* GOAL OF THE EXERCISE *
Every line of the records below that holds the word "root" belongs in the answer.

[Collected data entries]
==========

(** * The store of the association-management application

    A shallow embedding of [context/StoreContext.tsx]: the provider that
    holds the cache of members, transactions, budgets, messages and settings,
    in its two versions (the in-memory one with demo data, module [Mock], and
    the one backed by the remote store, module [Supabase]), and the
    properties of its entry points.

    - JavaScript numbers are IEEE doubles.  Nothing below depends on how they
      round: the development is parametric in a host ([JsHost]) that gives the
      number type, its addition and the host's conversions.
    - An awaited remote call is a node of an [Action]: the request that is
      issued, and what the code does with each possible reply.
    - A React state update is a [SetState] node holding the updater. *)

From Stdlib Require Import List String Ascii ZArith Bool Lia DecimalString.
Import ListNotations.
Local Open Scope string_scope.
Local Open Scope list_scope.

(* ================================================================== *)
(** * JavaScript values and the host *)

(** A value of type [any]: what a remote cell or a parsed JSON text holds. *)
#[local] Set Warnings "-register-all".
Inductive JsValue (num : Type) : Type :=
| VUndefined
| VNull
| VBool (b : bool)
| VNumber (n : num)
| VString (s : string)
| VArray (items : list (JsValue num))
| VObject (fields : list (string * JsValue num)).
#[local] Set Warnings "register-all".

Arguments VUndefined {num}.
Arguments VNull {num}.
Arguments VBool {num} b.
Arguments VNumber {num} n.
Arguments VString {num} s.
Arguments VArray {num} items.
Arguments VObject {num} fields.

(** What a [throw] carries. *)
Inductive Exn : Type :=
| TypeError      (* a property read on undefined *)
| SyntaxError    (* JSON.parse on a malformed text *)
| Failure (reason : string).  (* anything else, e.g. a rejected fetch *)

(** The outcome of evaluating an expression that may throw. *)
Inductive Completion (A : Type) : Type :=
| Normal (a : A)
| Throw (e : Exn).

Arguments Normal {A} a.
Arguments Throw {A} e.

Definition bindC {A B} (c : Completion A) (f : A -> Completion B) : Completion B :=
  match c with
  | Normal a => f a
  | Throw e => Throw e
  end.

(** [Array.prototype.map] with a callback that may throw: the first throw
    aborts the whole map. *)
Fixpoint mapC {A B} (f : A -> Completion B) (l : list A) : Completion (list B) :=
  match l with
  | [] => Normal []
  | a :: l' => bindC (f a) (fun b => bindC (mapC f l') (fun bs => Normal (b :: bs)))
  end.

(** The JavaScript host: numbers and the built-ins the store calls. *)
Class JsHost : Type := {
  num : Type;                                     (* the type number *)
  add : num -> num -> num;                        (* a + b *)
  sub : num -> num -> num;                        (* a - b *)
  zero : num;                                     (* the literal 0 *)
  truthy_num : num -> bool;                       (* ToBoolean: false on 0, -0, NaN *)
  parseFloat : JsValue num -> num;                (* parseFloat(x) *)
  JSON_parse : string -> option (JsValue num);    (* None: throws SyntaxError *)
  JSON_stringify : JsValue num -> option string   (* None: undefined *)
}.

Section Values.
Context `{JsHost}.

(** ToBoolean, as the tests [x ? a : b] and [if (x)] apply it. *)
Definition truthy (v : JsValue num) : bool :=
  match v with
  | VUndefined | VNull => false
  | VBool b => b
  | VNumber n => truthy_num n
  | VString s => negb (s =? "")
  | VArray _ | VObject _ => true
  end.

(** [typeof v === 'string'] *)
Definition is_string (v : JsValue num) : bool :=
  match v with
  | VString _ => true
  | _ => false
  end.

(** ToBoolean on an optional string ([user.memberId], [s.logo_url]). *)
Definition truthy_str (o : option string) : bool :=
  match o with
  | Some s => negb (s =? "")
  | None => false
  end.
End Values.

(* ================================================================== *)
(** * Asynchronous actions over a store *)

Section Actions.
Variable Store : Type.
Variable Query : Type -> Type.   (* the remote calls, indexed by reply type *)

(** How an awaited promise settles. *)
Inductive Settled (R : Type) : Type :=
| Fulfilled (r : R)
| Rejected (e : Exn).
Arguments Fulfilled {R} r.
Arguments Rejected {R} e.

==========

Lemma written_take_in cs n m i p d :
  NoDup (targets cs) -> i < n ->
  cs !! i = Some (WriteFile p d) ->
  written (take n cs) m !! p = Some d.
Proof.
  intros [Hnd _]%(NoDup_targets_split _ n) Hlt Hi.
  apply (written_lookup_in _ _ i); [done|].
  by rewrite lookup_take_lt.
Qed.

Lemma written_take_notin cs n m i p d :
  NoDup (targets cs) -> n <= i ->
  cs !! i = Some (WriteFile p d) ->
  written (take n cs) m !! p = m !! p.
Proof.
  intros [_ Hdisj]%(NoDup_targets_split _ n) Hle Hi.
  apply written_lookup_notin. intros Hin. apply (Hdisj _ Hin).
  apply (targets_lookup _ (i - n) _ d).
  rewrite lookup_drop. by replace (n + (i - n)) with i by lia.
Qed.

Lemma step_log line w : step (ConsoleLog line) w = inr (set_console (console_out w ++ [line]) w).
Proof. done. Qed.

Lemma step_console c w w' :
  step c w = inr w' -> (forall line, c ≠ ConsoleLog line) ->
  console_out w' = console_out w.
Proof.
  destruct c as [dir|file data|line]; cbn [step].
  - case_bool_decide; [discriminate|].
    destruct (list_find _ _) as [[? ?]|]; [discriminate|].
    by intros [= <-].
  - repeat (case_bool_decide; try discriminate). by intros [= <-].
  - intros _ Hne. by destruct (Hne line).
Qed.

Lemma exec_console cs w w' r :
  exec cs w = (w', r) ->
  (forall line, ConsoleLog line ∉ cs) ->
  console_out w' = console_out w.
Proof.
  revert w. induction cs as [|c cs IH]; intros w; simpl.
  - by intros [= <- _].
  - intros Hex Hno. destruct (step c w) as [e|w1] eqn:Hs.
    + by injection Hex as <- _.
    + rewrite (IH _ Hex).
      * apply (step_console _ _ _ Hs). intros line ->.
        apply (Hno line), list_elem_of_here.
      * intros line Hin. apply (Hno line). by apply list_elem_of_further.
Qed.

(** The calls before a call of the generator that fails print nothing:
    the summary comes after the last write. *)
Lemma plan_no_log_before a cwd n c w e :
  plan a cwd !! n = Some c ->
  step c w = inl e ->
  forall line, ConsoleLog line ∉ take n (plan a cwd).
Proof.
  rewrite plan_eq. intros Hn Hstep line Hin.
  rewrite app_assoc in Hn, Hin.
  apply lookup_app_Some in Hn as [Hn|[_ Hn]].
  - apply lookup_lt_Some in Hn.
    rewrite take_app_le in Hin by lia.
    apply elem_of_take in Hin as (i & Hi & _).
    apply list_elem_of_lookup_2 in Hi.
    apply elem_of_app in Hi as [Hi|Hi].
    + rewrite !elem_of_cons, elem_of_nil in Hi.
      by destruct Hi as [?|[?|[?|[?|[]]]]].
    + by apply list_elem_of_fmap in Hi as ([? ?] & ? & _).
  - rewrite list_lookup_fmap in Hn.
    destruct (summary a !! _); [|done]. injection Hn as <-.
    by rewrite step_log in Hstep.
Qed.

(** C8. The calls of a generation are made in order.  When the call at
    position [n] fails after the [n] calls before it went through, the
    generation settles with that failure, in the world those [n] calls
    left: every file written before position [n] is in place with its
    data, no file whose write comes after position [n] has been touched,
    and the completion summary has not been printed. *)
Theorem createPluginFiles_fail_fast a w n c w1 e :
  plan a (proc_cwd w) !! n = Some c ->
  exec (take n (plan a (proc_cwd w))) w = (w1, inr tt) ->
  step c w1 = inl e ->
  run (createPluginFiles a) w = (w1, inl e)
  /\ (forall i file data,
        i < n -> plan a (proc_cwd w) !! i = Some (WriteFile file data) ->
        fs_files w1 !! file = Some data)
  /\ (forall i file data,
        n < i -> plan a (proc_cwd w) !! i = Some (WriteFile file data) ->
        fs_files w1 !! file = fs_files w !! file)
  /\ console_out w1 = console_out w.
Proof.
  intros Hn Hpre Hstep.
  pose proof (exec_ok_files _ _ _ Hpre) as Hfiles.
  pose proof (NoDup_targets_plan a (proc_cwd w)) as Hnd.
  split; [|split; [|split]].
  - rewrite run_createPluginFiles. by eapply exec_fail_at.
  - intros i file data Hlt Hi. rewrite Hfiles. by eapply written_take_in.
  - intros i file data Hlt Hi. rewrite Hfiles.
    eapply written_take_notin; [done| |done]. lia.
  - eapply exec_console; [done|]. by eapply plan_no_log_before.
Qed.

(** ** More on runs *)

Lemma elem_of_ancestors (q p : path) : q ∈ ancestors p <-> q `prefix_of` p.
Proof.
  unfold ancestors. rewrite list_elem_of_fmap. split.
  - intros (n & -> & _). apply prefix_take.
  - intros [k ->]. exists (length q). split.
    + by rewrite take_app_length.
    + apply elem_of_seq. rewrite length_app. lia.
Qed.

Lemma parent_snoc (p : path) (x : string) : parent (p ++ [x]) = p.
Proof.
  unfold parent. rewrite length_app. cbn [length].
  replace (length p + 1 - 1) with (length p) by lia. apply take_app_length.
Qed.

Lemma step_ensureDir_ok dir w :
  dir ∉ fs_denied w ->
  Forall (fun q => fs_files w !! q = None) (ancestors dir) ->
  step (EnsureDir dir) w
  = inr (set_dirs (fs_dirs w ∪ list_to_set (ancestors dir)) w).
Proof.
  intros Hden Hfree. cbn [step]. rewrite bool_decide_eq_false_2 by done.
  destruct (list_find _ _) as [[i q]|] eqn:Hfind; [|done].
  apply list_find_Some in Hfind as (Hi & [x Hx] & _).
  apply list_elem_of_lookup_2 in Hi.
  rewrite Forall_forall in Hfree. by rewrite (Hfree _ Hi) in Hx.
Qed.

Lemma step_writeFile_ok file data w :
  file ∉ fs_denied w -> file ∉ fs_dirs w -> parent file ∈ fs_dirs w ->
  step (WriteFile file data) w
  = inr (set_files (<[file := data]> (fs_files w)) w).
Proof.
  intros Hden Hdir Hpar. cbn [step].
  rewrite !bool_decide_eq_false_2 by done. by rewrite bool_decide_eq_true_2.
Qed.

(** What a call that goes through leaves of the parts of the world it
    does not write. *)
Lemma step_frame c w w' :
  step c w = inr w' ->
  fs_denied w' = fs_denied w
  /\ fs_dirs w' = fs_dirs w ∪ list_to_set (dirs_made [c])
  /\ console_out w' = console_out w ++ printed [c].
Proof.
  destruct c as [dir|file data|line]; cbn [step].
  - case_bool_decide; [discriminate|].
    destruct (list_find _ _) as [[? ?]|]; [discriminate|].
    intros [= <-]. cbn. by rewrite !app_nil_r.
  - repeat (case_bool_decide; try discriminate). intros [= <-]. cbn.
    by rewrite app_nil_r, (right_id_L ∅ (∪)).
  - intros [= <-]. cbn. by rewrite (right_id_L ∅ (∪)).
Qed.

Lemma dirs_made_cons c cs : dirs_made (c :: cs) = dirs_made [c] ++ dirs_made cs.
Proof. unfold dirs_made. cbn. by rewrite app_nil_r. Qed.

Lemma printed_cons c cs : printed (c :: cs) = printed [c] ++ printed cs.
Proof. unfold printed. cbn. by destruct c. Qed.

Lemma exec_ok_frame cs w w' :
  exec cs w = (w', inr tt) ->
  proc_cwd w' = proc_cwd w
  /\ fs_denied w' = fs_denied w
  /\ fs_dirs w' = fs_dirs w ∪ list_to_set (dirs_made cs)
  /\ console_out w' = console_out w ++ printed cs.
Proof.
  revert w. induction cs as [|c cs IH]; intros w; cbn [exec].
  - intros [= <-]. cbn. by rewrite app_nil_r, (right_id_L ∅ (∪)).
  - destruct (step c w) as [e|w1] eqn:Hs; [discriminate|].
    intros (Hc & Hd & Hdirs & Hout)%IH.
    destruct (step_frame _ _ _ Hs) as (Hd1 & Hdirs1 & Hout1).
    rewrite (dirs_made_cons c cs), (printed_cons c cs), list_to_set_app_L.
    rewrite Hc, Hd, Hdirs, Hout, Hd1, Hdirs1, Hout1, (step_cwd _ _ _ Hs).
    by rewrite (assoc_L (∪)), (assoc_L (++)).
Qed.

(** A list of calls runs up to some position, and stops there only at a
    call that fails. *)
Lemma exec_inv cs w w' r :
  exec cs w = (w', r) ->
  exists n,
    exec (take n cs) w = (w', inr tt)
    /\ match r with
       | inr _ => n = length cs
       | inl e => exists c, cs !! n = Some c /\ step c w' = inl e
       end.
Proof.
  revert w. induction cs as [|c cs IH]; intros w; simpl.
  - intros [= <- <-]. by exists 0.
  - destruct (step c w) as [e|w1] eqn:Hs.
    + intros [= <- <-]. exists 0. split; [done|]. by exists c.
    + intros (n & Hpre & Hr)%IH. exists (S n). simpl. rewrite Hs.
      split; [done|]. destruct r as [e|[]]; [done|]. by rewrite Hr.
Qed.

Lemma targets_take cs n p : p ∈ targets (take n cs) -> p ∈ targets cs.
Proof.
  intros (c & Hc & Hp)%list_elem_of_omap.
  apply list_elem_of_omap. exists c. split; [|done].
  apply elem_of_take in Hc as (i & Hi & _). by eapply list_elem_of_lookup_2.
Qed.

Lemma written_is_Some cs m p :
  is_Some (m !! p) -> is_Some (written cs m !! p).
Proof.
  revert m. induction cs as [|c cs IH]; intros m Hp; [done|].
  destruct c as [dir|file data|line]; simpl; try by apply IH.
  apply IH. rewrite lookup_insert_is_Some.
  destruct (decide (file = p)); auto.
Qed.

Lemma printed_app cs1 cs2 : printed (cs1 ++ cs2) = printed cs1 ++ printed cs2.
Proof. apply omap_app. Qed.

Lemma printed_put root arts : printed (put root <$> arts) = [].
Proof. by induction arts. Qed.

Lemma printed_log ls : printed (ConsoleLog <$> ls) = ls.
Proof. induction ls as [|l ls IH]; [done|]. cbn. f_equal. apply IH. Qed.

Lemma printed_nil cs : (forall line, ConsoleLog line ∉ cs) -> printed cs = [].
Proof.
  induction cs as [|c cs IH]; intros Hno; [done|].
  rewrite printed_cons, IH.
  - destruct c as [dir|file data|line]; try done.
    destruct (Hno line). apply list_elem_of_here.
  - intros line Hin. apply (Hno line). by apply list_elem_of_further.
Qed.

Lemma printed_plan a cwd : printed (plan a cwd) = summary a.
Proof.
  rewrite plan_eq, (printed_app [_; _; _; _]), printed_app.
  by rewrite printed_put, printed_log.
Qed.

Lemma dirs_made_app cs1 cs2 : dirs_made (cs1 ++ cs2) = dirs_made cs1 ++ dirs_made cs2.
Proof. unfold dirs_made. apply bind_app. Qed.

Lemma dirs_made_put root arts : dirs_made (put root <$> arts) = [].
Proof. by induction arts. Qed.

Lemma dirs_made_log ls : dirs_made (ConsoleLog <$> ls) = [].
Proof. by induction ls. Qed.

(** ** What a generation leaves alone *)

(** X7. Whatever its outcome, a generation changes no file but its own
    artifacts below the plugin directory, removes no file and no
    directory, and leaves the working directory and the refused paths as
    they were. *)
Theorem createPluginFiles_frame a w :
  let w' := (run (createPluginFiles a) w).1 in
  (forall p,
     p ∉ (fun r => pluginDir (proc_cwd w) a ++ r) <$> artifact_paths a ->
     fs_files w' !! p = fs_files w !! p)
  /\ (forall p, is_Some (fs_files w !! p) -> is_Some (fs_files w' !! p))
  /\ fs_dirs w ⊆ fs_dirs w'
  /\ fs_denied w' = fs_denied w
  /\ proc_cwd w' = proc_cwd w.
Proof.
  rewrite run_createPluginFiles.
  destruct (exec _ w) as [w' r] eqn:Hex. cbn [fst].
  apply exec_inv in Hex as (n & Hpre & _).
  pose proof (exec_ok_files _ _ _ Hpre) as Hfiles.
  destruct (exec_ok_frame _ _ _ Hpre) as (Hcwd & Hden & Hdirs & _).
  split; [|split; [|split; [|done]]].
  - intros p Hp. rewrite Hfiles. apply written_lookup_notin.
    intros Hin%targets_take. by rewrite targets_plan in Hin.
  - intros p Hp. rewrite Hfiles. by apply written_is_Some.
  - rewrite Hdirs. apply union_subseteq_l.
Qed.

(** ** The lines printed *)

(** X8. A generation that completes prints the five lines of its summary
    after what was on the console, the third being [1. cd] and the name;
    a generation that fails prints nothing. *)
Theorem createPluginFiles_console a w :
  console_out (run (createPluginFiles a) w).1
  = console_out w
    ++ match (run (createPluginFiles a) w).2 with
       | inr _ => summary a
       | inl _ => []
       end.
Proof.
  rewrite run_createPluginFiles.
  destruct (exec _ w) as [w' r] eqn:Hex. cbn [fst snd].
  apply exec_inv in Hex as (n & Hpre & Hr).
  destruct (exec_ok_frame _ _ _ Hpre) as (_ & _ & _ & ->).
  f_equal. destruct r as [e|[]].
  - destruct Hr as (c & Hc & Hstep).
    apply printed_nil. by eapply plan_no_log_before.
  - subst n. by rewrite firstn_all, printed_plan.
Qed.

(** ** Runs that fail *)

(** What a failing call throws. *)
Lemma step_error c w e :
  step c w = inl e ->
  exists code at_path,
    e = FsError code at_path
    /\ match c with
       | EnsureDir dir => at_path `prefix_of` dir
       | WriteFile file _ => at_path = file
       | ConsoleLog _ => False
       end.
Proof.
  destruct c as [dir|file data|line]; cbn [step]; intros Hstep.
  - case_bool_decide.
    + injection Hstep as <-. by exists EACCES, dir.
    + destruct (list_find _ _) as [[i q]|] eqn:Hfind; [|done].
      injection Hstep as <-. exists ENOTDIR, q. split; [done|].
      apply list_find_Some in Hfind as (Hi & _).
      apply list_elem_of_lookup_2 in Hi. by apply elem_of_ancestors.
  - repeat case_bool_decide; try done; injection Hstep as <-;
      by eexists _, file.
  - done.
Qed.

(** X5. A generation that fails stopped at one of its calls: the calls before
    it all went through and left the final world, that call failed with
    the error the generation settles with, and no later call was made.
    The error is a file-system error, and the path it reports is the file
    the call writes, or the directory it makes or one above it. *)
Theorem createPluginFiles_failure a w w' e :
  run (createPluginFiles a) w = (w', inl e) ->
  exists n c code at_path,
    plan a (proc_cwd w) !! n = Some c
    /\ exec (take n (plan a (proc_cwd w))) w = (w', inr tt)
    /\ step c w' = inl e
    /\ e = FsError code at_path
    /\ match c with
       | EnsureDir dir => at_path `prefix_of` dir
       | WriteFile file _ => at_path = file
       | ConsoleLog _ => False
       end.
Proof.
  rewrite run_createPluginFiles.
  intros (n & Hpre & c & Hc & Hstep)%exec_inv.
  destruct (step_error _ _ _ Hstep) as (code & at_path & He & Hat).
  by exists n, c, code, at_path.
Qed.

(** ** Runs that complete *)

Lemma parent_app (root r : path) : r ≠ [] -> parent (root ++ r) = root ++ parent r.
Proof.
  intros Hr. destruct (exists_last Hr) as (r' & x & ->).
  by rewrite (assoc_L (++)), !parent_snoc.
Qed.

==========

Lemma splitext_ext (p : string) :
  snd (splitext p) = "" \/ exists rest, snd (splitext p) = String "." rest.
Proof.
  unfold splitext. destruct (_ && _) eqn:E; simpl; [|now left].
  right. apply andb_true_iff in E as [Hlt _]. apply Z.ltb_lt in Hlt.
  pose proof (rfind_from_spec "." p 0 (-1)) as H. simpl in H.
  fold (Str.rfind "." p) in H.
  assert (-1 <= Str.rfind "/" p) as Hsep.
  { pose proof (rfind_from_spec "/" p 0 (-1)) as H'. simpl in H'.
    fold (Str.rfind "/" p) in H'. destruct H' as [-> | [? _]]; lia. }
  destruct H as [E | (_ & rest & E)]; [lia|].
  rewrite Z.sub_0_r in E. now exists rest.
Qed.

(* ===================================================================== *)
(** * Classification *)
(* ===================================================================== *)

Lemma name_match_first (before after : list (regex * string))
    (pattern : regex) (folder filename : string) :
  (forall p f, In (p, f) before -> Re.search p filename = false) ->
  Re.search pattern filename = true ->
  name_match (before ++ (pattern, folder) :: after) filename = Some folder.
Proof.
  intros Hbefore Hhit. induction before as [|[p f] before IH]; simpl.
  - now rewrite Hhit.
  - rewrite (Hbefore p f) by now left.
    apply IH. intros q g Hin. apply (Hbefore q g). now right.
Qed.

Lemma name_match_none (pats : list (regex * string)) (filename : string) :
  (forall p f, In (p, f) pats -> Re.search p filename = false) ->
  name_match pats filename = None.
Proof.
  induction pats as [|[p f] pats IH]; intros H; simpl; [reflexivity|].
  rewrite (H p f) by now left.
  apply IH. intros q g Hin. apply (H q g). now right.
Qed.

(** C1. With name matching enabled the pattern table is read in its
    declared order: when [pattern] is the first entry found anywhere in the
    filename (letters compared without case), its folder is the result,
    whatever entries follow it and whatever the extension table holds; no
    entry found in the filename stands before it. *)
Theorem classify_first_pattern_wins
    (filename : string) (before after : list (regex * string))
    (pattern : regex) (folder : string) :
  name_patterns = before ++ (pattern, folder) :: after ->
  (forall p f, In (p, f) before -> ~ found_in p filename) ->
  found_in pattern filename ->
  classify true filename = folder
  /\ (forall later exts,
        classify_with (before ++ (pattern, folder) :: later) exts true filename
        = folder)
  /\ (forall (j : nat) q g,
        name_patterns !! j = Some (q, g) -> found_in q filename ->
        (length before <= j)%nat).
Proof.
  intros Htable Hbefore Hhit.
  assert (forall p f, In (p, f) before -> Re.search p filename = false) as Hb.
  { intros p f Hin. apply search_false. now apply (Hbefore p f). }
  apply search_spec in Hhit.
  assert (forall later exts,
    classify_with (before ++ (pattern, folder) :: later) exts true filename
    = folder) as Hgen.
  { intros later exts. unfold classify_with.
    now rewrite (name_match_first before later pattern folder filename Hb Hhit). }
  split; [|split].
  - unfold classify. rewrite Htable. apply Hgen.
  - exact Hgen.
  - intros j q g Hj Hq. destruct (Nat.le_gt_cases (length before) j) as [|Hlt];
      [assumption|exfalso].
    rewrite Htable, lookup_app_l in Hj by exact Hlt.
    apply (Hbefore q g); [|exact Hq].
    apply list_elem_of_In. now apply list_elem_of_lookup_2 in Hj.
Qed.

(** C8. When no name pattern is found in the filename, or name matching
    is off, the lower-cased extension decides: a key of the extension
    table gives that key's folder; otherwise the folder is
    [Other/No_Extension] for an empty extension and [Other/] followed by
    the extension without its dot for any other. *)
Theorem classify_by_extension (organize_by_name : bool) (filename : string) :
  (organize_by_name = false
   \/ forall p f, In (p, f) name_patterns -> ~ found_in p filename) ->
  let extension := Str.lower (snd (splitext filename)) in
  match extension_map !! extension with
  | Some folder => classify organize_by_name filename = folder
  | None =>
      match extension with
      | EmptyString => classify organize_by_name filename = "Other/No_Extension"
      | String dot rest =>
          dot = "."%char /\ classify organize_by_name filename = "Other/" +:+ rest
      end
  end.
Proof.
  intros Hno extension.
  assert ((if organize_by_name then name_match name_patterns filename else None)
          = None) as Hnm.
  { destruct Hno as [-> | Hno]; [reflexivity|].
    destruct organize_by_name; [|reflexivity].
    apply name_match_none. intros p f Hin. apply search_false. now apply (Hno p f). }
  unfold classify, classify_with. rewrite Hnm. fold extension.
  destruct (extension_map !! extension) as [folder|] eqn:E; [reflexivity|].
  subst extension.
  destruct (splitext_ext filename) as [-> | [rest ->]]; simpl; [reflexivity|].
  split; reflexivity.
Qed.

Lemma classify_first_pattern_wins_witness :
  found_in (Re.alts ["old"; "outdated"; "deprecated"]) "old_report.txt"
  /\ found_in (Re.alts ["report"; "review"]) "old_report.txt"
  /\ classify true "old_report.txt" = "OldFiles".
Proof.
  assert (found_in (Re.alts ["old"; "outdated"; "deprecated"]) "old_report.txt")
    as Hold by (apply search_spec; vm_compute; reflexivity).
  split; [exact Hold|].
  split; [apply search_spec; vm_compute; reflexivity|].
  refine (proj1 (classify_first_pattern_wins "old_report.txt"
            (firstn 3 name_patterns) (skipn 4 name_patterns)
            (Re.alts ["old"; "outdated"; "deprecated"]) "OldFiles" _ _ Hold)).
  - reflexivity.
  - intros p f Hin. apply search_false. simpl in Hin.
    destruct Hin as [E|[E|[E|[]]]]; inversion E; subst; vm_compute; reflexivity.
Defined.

==========

* PROBLEM SOLUTION *
Lemma printed_put root arts : printed (put root <$> arts) = [].
Lemma dirs_made_put root arts : dirs_made (put root <$> arts) = [].
Lemma parent_app (root r : path) : r ≠ [] -> parent (root ++ r) = root ++ parent r.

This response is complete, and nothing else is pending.